> [Required action] Please filter the data below down to the lines holding the string "program".

── The records ──

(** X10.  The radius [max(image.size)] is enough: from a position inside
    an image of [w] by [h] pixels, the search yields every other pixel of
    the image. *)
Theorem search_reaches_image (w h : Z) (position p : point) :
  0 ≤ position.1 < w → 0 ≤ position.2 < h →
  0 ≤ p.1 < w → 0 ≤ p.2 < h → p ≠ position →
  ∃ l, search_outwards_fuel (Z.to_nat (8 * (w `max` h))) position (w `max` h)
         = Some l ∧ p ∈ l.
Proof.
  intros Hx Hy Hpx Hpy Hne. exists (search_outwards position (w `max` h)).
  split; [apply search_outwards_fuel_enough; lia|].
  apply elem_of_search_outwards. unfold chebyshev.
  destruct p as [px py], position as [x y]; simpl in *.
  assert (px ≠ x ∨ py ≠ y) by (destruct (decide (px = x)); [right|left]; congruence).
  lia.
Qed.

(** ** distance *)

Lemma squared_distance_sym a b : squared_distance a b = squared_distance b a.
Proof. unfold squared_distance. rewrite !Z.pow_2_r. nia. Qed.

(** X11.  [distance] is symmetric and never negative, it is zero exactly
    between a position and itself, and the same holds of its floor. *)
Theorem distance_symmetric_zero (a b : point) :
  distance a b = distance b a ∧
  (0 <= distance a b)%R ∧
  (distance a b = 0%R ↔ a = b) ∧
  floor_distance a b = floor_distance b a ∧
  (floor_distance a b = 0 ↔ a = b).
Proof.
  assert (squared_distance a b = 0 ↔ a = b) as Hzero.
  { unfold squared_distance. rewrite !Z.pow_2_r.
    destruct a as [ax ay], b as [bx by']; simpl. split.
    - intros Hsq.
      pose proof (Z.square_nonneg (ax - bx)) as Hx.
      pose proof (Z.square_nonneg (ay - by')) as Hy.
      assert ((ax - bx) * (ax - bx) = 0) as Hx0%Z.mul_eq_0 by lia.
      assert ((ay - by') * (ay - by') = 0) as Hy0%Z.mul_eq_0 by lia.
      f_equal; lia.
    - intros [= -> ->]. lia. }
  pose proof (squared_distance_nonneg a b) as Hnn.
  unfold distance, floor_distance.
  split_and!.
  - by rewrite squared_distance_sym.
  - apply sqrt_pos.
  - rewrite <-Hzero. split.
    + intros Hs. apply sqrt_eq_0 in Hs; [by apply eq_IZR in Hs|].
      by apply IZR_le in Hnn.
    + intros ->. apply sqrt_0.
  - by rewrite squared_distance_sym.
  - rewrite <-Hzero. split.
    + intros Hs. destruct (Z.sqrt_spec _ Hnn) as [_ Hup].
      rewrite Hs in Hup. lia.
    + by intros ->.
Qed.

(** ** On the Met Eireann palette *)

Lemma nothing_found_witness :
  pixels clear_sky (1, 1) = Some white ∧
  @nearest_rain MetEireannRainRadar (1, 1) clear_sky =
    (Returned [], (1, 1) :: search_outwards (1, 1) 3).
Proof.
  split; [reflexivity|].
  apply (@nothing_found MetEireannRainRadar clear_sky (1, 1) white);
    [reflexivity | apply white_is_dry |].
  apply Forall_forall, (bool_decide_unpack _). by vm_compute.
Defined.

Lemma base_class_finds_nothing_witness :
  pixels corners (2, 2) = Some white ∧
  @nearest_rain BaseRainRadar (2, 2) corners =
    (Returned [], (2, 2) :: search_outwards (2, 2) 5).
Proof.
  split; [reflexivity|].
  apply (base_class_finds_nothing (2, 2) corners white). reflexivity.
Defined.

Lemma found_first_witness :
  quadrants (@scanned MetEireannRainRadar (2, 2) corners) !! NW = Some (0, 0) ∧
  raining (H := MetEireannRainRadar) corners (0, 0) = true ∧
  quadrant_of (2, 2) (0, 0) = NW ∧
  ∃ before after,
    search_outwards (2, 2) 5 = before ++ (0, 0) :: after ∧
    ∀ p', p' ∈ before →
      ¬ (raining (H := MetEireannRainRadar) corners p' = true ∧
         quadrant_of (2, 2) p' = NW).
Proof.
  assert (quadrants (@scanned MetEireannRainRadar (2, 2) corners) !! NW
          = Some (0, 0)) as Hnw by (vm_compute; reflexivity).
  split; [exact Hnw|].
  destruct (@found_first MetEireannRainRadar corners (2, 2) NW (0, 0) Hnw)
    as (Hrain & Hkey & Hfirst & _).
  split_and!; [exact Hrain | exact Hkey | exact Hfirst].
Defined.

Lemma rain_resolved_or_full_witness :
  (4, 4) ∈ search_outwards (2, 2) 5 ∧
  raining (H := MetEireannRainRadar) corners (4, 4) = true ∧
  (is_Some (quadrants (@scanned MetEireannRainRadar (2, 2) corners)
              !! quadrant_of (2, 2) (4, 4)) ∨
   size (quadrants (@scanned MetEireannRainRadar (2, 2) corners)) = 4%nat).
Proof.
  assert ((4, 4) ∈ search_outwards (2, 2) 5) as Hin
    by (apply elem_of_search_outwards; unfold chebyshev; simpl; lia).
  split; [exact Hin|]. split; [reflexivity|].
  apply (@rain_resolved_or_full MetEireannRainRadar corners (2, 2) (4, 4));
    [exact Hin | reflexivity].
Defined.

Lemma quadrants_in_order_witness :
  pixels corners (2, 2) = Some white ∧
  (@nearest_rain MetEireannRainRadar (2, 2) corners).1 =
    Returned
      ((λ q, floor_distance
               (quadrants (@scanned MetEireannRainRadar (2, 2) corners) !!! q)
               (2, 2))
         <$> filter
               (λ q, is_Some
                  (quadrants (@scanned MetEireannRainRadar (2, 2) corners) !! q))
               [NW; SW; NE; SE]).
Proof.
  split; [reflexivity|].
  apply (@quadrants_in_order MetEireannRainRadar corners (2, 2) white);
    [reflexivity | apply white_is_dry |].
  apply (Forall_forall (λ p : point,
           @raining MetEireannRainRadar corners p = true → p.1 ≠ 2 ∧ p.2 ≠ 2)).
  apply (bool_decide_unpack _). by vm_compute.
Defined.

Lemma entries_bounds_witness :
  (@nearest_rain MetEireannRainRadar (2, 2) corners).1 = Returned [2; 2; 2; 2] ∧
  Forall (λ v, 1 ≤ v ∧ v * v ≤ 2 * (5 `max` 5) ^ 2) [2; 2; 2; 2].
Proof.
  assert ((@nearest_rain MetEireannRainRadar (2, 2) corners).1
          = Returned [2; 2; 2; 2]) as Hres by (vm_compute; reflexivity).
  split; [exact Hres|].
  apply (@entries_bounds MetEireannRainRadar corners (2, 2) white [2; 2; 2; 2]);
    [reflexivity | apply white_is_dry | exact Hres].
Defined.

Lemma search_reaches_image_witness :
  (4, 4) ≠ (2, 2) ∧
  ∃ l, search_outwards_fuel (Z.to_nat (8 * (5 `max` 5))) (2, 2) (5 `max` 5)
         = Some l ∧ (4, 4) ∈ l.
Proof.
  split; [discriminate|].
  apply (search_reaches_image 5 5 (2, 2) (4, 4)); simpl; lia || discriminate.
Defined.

───
── The records ──

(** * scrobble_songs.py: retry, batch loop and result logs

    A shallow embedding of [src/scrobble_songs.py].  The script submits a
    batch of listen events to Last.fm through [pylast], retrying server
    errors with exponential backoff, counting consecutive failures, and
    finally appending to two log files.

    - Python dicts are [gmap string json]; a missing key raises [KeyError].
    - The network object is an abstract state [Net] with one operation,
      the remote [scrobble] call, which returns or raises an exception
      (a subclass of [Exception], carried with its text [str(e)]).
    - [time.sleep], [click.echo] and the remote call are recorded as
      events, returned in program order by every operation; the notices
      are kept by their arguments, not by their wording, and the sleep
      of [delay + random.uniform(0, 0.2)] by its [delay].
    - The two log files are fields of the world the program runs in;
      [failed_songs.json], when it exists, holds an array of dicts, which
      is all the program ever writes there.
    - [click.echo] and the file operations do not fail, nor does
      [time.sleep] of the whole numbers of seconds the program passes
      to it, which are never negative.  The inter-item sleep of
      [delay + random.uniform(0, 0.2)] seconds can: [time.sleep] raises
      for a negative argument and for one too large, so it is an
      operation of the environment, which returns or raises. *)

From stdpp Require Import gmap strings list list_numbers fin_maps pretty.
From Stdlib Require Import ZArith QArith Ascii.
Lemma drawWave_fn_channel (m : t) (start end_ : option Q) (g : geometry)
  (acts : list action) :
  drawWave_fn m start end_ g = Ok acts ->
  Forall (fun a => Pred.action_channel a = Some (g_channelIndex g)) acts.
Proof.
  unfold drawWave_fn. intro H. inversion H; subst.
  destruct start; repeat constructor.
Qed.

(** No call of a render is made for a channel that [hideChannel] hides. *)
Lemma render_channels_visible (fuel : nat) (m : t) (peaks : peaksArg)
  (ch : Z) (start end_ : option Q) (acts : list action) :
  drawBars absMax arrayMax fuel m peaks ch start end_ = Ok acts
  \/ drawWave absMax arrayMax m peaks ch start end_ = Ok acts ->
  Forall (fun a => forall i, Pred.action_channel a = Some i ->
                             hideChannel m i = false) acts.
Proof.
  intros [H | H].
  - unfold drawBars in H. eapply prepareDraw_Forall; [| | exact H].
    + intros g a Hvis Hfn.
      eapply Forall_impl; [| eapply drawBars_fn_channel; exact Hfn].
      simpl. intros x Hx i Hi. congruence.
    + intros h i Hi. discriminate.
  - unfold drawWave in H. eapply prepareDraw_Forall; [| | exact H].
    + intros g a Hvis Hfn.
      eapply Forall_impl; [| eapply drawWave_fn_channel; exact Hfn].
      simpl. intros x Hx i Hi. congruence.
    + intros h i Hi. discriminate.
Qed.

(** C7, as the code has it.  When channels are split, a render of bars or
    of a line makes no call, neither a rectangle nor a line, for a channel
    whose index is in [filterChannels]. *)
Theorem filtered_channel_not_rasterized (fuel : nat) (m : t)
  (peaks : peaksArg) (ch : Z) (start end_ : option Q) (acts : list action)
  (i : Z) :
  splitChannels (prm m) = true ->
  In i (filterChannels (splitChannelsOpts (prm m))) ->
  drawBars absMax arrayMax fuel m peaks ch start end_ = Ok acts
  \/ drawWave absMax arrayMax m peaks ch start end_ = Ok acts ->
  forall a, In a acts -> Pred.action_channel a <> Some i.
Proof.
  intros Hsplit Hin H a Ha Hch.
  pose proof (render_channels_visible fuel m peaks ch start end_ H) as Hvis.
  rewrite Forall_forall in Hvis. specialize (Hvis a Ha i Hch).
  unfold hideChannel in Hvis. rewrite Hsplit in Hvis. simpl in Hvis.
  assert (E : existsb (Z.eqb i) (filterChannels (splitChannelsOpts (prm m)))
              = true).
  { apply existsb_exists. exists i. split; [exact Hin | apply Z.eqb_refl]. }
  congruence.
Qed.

───

> [Answer for the task]
      events, returned in program order by every operation; the notices
    - The two log files are fields of the world the program runs in;
      is all the program ever writes there.
      [time.sleep] of the whole numbers of seconds the program passes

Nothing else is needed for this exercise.